TASK DETAILS :: From the records below, transcribe exactly the lines that begin at the line with "unfold Dict.keys. change" and end at the line with "object literal allocates", both included.
^^^^^^^^
Lemma projection_keys_filter (items : list (string * StructAttr)) :
  forallb valid_attr (map snd items) = true ->
  Dict.keys (projection items)
  = wire_names (filter (fun na => negb (omitted (snd na))) items).
Proof.
  induction items as [|[n a] items IH]; simpl; intros Hv; [reflexivity|].
  apply andb_true_iff in Hv as [Ha Hrest].
  rewrite keys_app, IH by assumption.
  apply valid_attr_spec in Ha as [_ (t & Ht & _)].
  unfold emitted, omitted. rewrite Ht.
  destruct (truthy (value a)); simpl; [reflexivity|].
  destruct (omitempty a); reflexivity.
Qed.

(** X13: for a record [validate] accepts and whose wire names are pairwise
    distinct, the mapping of [to_dict] has one entry per attribute that is
    not both empty and omitempty, in declaration order, under the wire name
    of the attribute; the entry is the value if it is non-empty and the
    placeholder of the attribute's type otherwise. *)
Theorem to_dict_in_declaration_order (w : world) :
  fst (validate w) = Ret true ->
  unique_wire_names (attrs w) ->
  exists m,
    to_dict w = (Ret (VDict m), w)
    /\ Dict.keys m
       = wire_names (filter (fun na => negb (omitted (snd na))) (attrs w))
    /\ forall n a, In (n, a) (attrs w) ->
         exists t, attType a = Scalar t
                   /\ Dict.get m (jsonName a)
                      = if omitted a then None
                        else Some (if truthy (value a) then value a
                                   else empty_lookup t).
Proof.
  intros Hv Hwire. apply validate_true_iff in Hv.
  exists (projection (attrs w)). split; [|split].
  - unfold to_dict, validate. run.
    rewrite (validate_loop_valid _ _ Hv). run.
    rewrite (to_dict_loop_valid _ [] _ Hv Hwire) by (intros ? ? []).
    reflexivity.
  - now apply projection_keys_filter.
  - intros n a Hin.
    assert (Ha : valid_attr a = true).
    { apply (proj1 (forallb_forall _ _) Hv).
      change a with (snd (n, a)). now apply in_map. }
    apply valid_attr_spec in Ha as [_ (t & Ht & _)].
    exists t. split; [assumption|].
    rewrite (get_projection _ n a Hwire Hin).
    unfold emitted, omitted. rewrite Ht.
    destruct (truthy (value a)); simpl; [reflexivity|].
    destruct (omitempty a); reflexivity.
Qed.

Lemma to_dict_in_declaration_order_witness :
  exists m,
    to_dict (struct Examples.zero_size []) = (Ret (VDict m), struct Examples.zero_size [])
    /\ Dict.keys m
       = wire_names (filter (fun na => negb (omitted (snd na))) Examples.zero_size)
    /\ forall n a, In (n, a) Examples.zero_size ->
         exists t, attType a = Scalar t
                   /\ Dict.get m (jsonName a)
                      = if omitted a then None
                        else Some (if truthy (value a) then value a
                                   else empty_lookup t).
Proof.
  apply (to_dict_in_declaration_order (struct Examples.zero_size [])).
  - reflexivity.
  - unfold unique_wire_names. simpl. repeat constructor. simpl. tauto.
Defined.

(** ** [load], continued *)

Lemma load_check_cases (lookup : Dict.t string) (c : Dict.t pyval) (w : world) :
  (for_each c (load_check lookup) w = (Ret tt, w)
   /\ forall k, In k (Dict.keys c) -> Dict.get lookup k <> None)
  \/ exists k, In k (Dict.keys c) /\ Dict.get lookup k = None
               /\ for_each c (load_check lookup) w
                  = (Exit (NotValidJsonAttribute k), w).
Proof.
  induction c as [|[k v] c IH]; simpl.
  - left. split; [reflexivity | intros k []].
  - unfold bind. simpl. destruct (Dict.get lookup k) eqn:E; simpl.
    + destruct IH as [[Hrun Hall]|(k' & Hin & Hk' & Hrun)].
      * left. split; [assumption|]. intros k' [<-|Hin]; [congruence | auto].
      * right. exists k'. auto.
    + right. exists k. auto.
Qed.

Lemma clear_loop_total (items : list (string * StructAttr)) :
  forall w,
    exists d',
      for_each items clear_value w
      = (Ret tt, {| attrs := d'; errors := errors w |})
      /\ Dict.keys d' = Dict.keys (attrs w).
Proof.
  induction items as [|[n a] items IH]; intros w; cbn [for_each].
  - exists (attrs w). split; [now destruct w | reflexivity].
  - run. unfold clear_value at 1. run.
    destruct (IH {| attrs := Dict.update (attrs w) n (fun a => with_value a VNone);
                    errors := errors w |}) as (d' & Hrun & Hk).
    exists d'. rewrite Hrun. split; [reflexivity|].
    rewrite Hk. apply keys_update.
Qed.

Lemma load_apply_total (lookup : Dict.t string) (c : Dict.t pyval) :
  forall w,
    (forall k, In k (Dict.keys c) ->
       exists n, Dict.get lookup k = Some n /\ In n (Dict.keys (attrs w))) ->
    exists d',
      for_each c (load_apply lookup) w
      = (Ret tt, {| attrs := d'; errors := errors w |})
      /\ Dict.keys d' = Dict.keys (attrs w).
Proof.
  induction c as [|[k v] c IH]; intros w Hknown; cbn [for_each].
  - exists (attrs w). split; [now destruct w | reflexivity].
  - destruct (Hknown k (or_introl eq_refl)) as (n & Hn & Hin).
    destruct (Dict.get (attrs w) n) as [attr|] eqn:Hattr;
      [|apply get_None_not_in in Hattr; contradiction].
    unfold load_apply at 1. rewrite Hn. run. rewrite Hattr. run.
    destruct (IH {| attrs := Dict.update (attrs w) n (fun a => fst (set a v));
                    errors := errors w |}) as (d' & Hrun & Hk).
    + intros k' Hk'. destruct (Hknown k' (or_intror Hk')) as (n' & Hn' & Hin').
      exists n'. split; [assumption|]. cbn [attrs]. now rewrite keys_update.
    + exists d'. rewrite Hrun. split; [reflexivity|].
      rewrite Hk. apply keys_update.
Qed.

(** X14: [load] exits, fatally, in two cases only: the content is no
    dictionary, or one of its keys is no declared wire name; in both the
    record is left exactly as it was.  When it goes through it reports
    nothing and keeps the attribute names and their order. *)
Theorem load_fails_only_before_changing (content : pyval) (w : world) :
  match load content w with
  | (Ret _, w') =>
      errors w' = errors w /\ Dict.keys (attrs w') = Dict.keys (attrs w)
  | (Exit msg, w') =>
      w' = w
      /\ ((msg = ProvideDictionary /\ forall c, content <> VDict c)
          \/ exists c k, content = VDict c /\ In k (Dict.keys c)
                         /\ ~ In k (wire_names (attrs w))
                         /\ msg = NotValidJsonAttribute k)
  | (Raise _, _) => True
  end.
Proof.
  destruct content as [| b | z | s | l | c];
    try (simpl; split; [reflexivity | left; split; [reflexivity | discriminate]]).
  unfold load, generate_json_lookup. run.
  destruct (load_check_cases (json_lookup (attrs w)) c w)
    as [[Hrun Hall]|(k & Hin & Hk & Hrun)]; rewrite Hrun.
  - unfold _clear_values. run.
    destruct (clear_loop_total (attrs w) w) as (d1 & Hclear & Hk1).
    rewrite Hclear.
    destruct (load_apply_total (json_lookup (attrs w)) c
                {| attrs := d1; errors := errors w |}) as (d2 & Happly & Hk2).
    + intros k Hk. specialize (Hall k Hk). rewrite get_json_lookup in *.
      destruct (winner (attrs w) k) as [n|] eqn:Hw; [|congruence].
      exists n. split; [reflexivity|]. cbn [attrs]. rewrite Hk1.
      apply winner_Some in Hw as (a & Ha & _).
      unfold Dict.keys. change n with (fst (n, a)). now apply in_map.
    + rewrite Happly. cbn [attrs errors] in *. split; [reflexivity|].
      now rewrite Hk2.
  - split; [reflexivity|]. right. exists c, k. repeat split; try assumption.
    apply winner_None. now rewrite <- get_json_lookup.
Qed.
(** * FHIR R4 API sketch ([src/fhir-api.ts]): controllers, validator, search
      parameter builder.

    The TypeScript file declares an abstract [FHIRResourceController<T>] with
    [create], [read], [search], [update] and [delete], a concrete
    [PatientController], the validator [validateResource] and the builder
    [createSearchParameters].  The file both imports the last two names and
    declares them locally (lines 129-143); the local declarations are the
    ones embedded here.

    Modelling choices.
    - Resources are JavaScript objects, passed and returned by reference.
      The heap is a list of objects, a reference is an index into it, and an
      object literal allocates at the end of the list.
    - The TypeScript interfaces are records.  Optional properties, and
      [resourceType] too, are [option]s: [{} as T] (line 26) and a request
      body are values of the interface type in which a required property is
      absent.
    - Every method is [async]; a promise is modelled by its settled outcome:
      [Normal] for fulfilled, [Throw] for rejected.  [await] of a rejected
      promise rethrows, which is the monad's bind.
    - Arrays returned by [search] and [getPatientHistory] are lists of
      references. *)

From stdpp Require Import base list strings.

Local Open Scope string_scope.

(** ** Interfaces (lines 109-127) *)

(** [meta?: { versionId?: string; lastUpdated?: string }] *)
Record Meta : Type := mkMeta {
  versionId : option string;
  lastUpdated : option string
}.

(** [interface FHIRResource]: what the generic code may read of a [T].
    [emptyObject] is the object literal [{}] seen at type [T]; none of the
    envelope properties is present on it. *)
Class FHIRResource (T : Type) : Type := {
  resourceType : T -> option string;
  id : T -> option string;
  meta : T -> option Meta;
  emptyObject : T;
  emptyObject_resourceType : resourceType emptyObject = None;
  emptyObject_id : id emptyObject = None;
  emptyObject_meta : meta emptyObject = None
}.

(** [gender?: 'male' | 'female' | 'other' | 'unknown'] *)
Inductive Gender : Type := male | female | other | unknown.

(** One entry of [name?: [{ given?: string[]; family?: string }]]. *)
Record HumanName : Type := mkHumanName {
  given : option (list string);
  family : option string
}.

(** [interface Patient extends FHIRResource].  [name] is a tuple type of
    exactly one entry, so the property holds one [HumanName] when present. *)
Module Patient.
Record t : Type := mk {
  resourceType : option string;
  id : option string;
  meta : option Meta;
  name : option HumanName;
  birthDate : option string;
  gender : option Gender
}.

(** [{}]: no property is present. *)
Definition empty : t := mk None None None None None None.
End Patient.

#[export] Instance Patient_FHIRResource : FHIRResource Patient.t := {|
  resourceType := Patient.resourceType;
  id := Patient.id;
  meta := Patient.meta;
  emptyObject := Patient.empty;
  emptyObject_resourceType := eq_refl;
  emptyObject_id := eq_refl;
  emptyObject_meta := eq_refl
|}.

(** ** JavaScript values and effects *)

(** [new Error(message)] *)
Inductive JSError : Type := Error (message : string).

(** Truthiness of an optional string property: [undefined] and the empty
    string are falsy, every other string is truthy. *)
Definition truthy (v : option string) : bool :=
  match v with
  | None => false
  | Some EmptyString => false
  | Some (String _ _) => true
  end.

(** A reference to an object. *)
Definition loc : Type := nat.

(** [protected resourceType: string], the only field of a controller. *)
Record Controller : Type := mkController {
  controller_resourceType : string
}.

(** Everything a method could touch: the objects and the controller
    instance the method is called on. *)
Record World (T : Type) : Type := mkWorld {
  heap : list T;
  this : Controller
}.
Arguments mkWorld {T} _ _.
Arguments heap {T} _.
Arguments this {T} _.

(** How a call ends. *)
Inductive Completion (A : Type) : Type :=
| Normal (a : A)
| Throw (e : JSError).
Arguments Normal {A} _.
Arguments Throw {A} _.

(** A computation over the world.  [None] only arises from a reference that
    points outside the heap, which no JavaScript program can hold. *)
Definition M (T A : Type) : Type := World T -> option (Completion A * World T).

Section Effects.
Context {T : Type}.

Definition ret {A} (a : A) : M T A := fun w => Some (Normal a, w).

Definition throw {A} (e : JSError) : M T A := fun w => Some (Throw e, w).

Definition bind {A B} (m : M T A) (k : A -> M T B) : M T B := fun w =>
  match m w with
  | Some (Normal a, w') => k a w'
  | Some (Throw e, w') => Some (Throw e, w')
  | None => None
  end.

(** Reading the object behind a reference. *)
Definition deref (l : loc) : M T T := fun w =>
  match heap w !! l with
  | Some o => Some (Normal o, w)
  | None => None
  end.

(** An object literal: a new object with a new reference. *)
Definition alloc (o : T) : M T loc := fun w =>
  Some (Normal (length (heap w)), mkWorld (heap w ++ [o]) (this w)).
End Effects.

(** The call fails: its promise is rejected. *)
Definition throws {T A} (m : M T A) (w : World T) : Prop :=
  exists e w', m w = Some (Throw e, w').

#[export] Instance M_ret {T} : MRet (M T) := @ret T.
#[export] Instance M_bind {T} : MBind (M T) := fun A B k m => bind m k.

(** ** Validator implementation (lines 129-135) *)

Section Validator.
Context {T : Type} `{FHIRResource T}.

Definition validateResource (resource : loc) : M T unit :=
  r ← deref resource;
  if negb (truthy (resourceType r))
  then throw (Error "Resource type is required")
  else mret ().
End Validator.

(** ** Search parameter builder (lines 137-143) *)

(** One element of the array the builder returns: [{ name: key, value: value }]. *)
Record SearchParameter : Type := mkSearchParameter {
  name : string;
  value : string
}.

(** [params: Record<string, string>] is given by its entries in property
    order, which is what [Object.entries] enumerates. *)
Definition createSearchParameters (params : list (string * string))
  : list SearchParameter :=
  map (fun '(key, value) => mkSearchParameter key value) params.

(** ** Base FHIR resource controller (lines 11-47) *)

Module FHIRResourceController.
Section Methods.
Context {T : Type} `{FHIRResource T}.

(** Create a new resource. *)
Definition create (resource : loc) : M T loc :=
  validateResource resource ;;
  mret resource.

(** Read a resource by ID: [return {} as T]. *)
Definition read (id : string) : M T loc :=
  alloc emptyObject.

(** Search for resources. *)
Definition search (params : list (string * string)) : M T (list loc) :=
  let searchParams := createSearchParameters params in
  mret [].

(** Update a resource. *)
Definition update (id : string) (resource : loc) : M T loc :=
  validateResource resource ;;
  mret resource.

(** Delete a resource: the body is empty. *)
Definition delete (id : string) : M T unit :=
  mret ().
End Methods.
End FHIRResourceController.

(** ** Patient resource controller (lines 49-63) *)

Module PatientController.
(** [protected resourceType = 'Patient'] *)
Definition new : Controller := mkController "Patient".

Definition create : loc -> M Patient.t loc := FHIRResourceController.create.
Definition read : string -> M Patient.t loc := FHIRResourceController.read.
Definition search : list (string * string) -> M Patient.t (list loc) :=
  FHIRResourceController.search.
Definition update : string -> loc -> M Patient.t loc :=
  FHIRResourceController.update.
Definition delete : string -> M Patient.t unit := FHIRResourceController.delete.

(** Patient-specific search parameters: [this.search({ name })]. *)
Definition searchByName (name : string) : M Patient.t (list loc) :=
  search [("name", name)].

(** Additional patient-specific methods. *)
Definition getPatientHistory (id : string) : M Patient.t (list loc) :=
  mret [].
End PatientController.

(** ** Routes setup (lines 65-87) *)

(** What the two handlers read of [req]: [req.body], the object parsed from
    the request, and [req.params.id], the path segment.  The body is a
    reference into the heap, so it is an object of the resource interface;
    a request without a body, or with a [resourceType] that is not a string,
    is outside what is modelled. *)
Record Request : Type := mkRequest {
  body : loc;
  params_id : string
}.

(** What [res.json] is given: a resource object, serialised as it is at that
    moment, or the literal [{ error: ... }]. *)
Inductive Json (T : Type) : Type :=
| JsonResource (resource : T)
| JsonError (error : string).
Arguments JsonResource {T} _.
Arguments JsonError {T} _.

(** What a handler leaves on [res]: the status code and the body sent. *)
Record Response (T : Type) : Type := mkResponse {
  statusCode : nat;
  sent : option (Json T)
}.
Arguments mkResponse {T} _ _.
Arguments statusCode {T} _.
Arguments sent {T} _.

(** [res] as a handler receives it: status 200, nothing sent. *)
Definition res {T} : Response T := mkResponse 200 None.

(** [res.status(code)] *)
Definition status {T} (code : nat) (r : Response T) : Response T :=
  mkResponse code (sent r).

(** [res.json(resource)]: the object behind the reference is what goes out. *)
Definition json_resource {T} (resource : loc) (r : Response T)
  : M T (Response T) :=
  o ← deref resource;
  mret (mkResponse (statusCode r) (Some (JsonResource o))).

(** [res.json({ error: text })] *)
Definition json_error {T} (text : string) (r : Response T)
  : M T (Response T) :=
  mret (mkResponse (statusCode r) (Some (JsonError text))).

(** [error.message] *)
Definition message (e : JSError) : string :=
  match e with Error text => text end.

(** [new C()]: the instance the calls that follow are made on. *)
Definition construct {T} (c : Controller) : M T unit := fun w =>
  Some (Normal (), mkWorld (heap w) c).

(** [try { block } catch (error) { handler }] *)
Definition try_catch {T A} (block : M T A) (handler : JSError -> M T A)
  : M T A := fun w =>
  match block w with
  | Some (Throw e, w') => handler e w'
  | outcome => outcome
  end.

(** [router.post('/Patient', ...)] *)
Definition post_Patient (req : Request) : M Patient.t (Response Patient.t) :=
  construct PatientController.new ;;
  try_catch
    (patient ← PatientController.create (body req);
     json_resource patient (status 201 res))
    (fun error => json_error (message error) (status 400 res)).

(** [router.get('/Patient/:id', ...)] *)
Definition get_Patient_id (req : Request) : M Patient.t (Response Patient.t) :=
  construct PatientController.new ;;
  try_catch
    (patient ← PatientController.read (params_id req);
     json_resource patient res)
    (fun error => json_error "Patient not found" (status 404 res)).

(** The world a handler works in: the objects as they are, and the
    controller the handler has made for itself. *)
Definition serving (w : World Patient.t) : World Patient.t :=
  mkWorld (heap w) PatientController.new.

(** ** Frame condition *)

(** [m] leaves every resource object that exists where it is and as it is
    (the heap can only grow at its end), and leaves the controller it is
    called on as it is. *)
Definition keeps_world {T A} (m : M T A) : Prop :=
  forall w c w',
    m w = Some (c, w') -> heap w `prefix_of` heap w' /\ this w' = this w.

(** ** Concrete requests used below *)

(** [{ resourceType: 'Patient', name: [{ given: ['Jane'], family: 'Smith' }],
      gender: 'female' }] *)
Definition jane : Patient.t :=
  Patient.mk (Some "Patient") None None
             (Some (mkHumanName (Some ["Jane"]) (Some "Smith"))) None (Some female).

(** The same patient with [id: 'p1'] and [meta: { versionId: v }]. *)
Definition jane_at (v : string) : Patient.t :=
  Patient.mk (Some "Patient") (Some "p1") (Some (mkMeta (Some v) None))
             (Some (mkHumanName (Some ["Jane"]) (Some "Smith"))) None (Some female).

(** [{ resourceType: 'NotAResource' }] *)
Definition not_a_resource : Patient.t :=
  Patient.mk (Some "NotAResource") None None None None None.

(** [{ resourceType: '' }] *)
Definition blank_type : Patient.t :=
  Patient.mk (Some "") None None None None None.

(** The resource kinds the source names (line 5 and the [Patient]
    interface). *)
Definition named_kinds : list string := ["Patient"; "Observation"].

(** The one search parameter the source names ([searchByName]). *)
Definition named_parameters : list string := ["name"].

(** A world holding the given objects and a fresh [PatientController]. *)
Definition world_of (objects : list Patient.t) : World Patient.t :=
  mkWorld objects PatientController.new.

(** The world after one more object literal has been evaluated. *)
Definition extend {T} (w : World T) (o : T) : World T :=
  mkWorld (heap w ++ [o]) (this w).


(** * Properties *)

(** ** How the calls run *)

Section Runs.
Context {T : Type} `{FHIRResource T}.
Implicit Types (w : World T) (l : loc) (r : T).

Lemma deref_run w l r :
  heap w !! l = Some r -> deref l w = Some (Normal r, w).
Proof. intros Hl. unfold deref. now rewrite Hl. Qed.

Lemma bind_normal {A B} (m : M T A) (k : A -> M T B) w a w' :
  m w = Some (Normal a, w') -> (m ≫= k) w = k a w'.
Proof. intros Hm. unfold mbind, M_bind, bind. now rewrite Hm. Qed.

Lemma bind_throw {A B} (m : M T A) (k : A -> M T B) w e w' :
  m w = Some (Throw e, w') -> (m ≫= k) w = Some (Throw e, w').
Proof. intros Hm. unfold mbind, M_bind, bind. now rewrite Hm. Qed.
(** * bellat-pdf: the PDF generation service (src/main.py)

    A shallow embedding of the request handler of the document-generation
    endpoint: the pydantic request model, the totals computation, the
    amount-in-words converter, the document-title table and the
    orchestration of template lookup, rendering and page conversion.

    Python floats are IEEE binary64 numbers; they are modelled by Rocq's
    primitive floats, whose operations are the same binary64 operations.
    Exceptions are modelled by a small error monad, and the calls into the
    template engine and the page renderer are logged in a trace. The
    interpreter's float summation and the libraries the handler calls
    ([num2words], [float], the template engine, the page renderer, the
    clock) are parameters of the service. *)

From Stdlib Require Import ZArith List String Ascii Bool Lia DecimalString.
From Stdlib Require Import Floats.
From Stdlib Require DecimalN.
From stdpp Require Import gmap strings.
Import ListNotations.

Local Open Scope string_scope.

(** ** Exceptions *)

(** A raised Python exception; [str(e)] is its message. *)
Inductive exn : Type :=
| Exception (msg : string).

Definition str_exn (e : exn) : string :=
  match e with Exception msg => msg end.
Fixpoint str_in (needle haystack : pystr) : bool :=
  starts_with needle haystack ||
  match haystack with
  | [] => false
  | _ :: haystack' => str_in needle haystack'
  end.

(** [s.endswith(suffix)] *)
Definition endswith (s suffix : pystr) : bool :=
  starts_with (rev suffix) (rev s).

(** ** Dates and durations

    A naive [datetime] is its number of microseconds since
    0001-01-01T00:00:00; a [timedelta] is a number of microseconds. *)

Definition us_per_second : Z := 1000000.
Definition us_per_minute : Z := 60 * us_per_second.
Definition us_per_hour : Z := 60 * us_per_minute.
Definition us_per_day : Z := 24 * us_per_hour.

(** [datetime.max] is 9999-12-31T23:59:59.999999: 3652059 days from
    [datetime.min]. *)
Definition datetime_end : Z := 3652059 * us_per_day.
(** [timedelta.max] is 999999999 days, 23:59:59.999999. *)
Definition timedelta_end : Z := 1000000000 * us_per_day.

(** A [datetime] object: naive, or aware (carrying a time zone), as
    [dateutil.parser.parse] may return either. *)
Record datetime := { dt_us : Z; dt_aware : bool }.

Definition naive (t : Z) : datetime := {| dt_us := t; dt_aware := false |}.


(** ** Exceptions, effects and the state of the process *)

(** Calls that leave the process, and commits of the database, in the order
    in which they happen. *)
Inductive effect :=
| ECalendarInsert (title : value) (start_time end_time : datetime)
                  (attendees : list value) (notify : bool)
| ECalendarDelete (event_id : pystr)
| ECalendarList
| ESmtpSend (to_email : value) (subject : value) (delivered : bool)
| EImapFetch (count : value)
| EWebSearch (query : value)
| EDbCommit.

(** What [service.events().insert(...).execute()] returns. *)
Record created_event := {
  ce_id : option pystr;
  ce_htmlLink : option pystr;
  ce_meet_uri : option pystr;
}.

(** An entry of [get_recent_emails]'s list. *)
Record email_item := {
  em_id : pystr;
  em_subject : pystr;
  em_from : pystr;
  em_date : option pystr;
  em_body : pystr;
}.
^^^^^^^^
RESPONSE TO THE EXERCISE ::
      unfold Dict.keys. change n with (fst (n, a)). now apply in_map.
    + rewrite Happly. cbn [attrs errors] in *. split; [reflexivity|].
      now rewrite Hk2.
  - split; [reflexivity|]. right. exists c, k. repeat split; try assumption.
    apply winner_None. now rewrite <- get_json_lookup.
Qed.
(** * FHIR R4 API sketch ([src/fhir-api.ts]): controllers, validator, search
      parameter builder.

    The TypeScript file declares an abstract [FHIRResourceController<T>] with
    [create], [read], [search], [update] and [delete], a concrete
    [PatientController], the validator [validateResource] and the builder
    [createSearchParameters].  The file both imports the last two names and
    declares them locally (lines 129-143); the local declarations are the
    ones embedded here.

    Modelling choices.
    - Resources are JavaScript objects, passed and returned by reference.
      The heap is a list of objects, a reference is an index into it, and an
      object literal allocates at the end of the list.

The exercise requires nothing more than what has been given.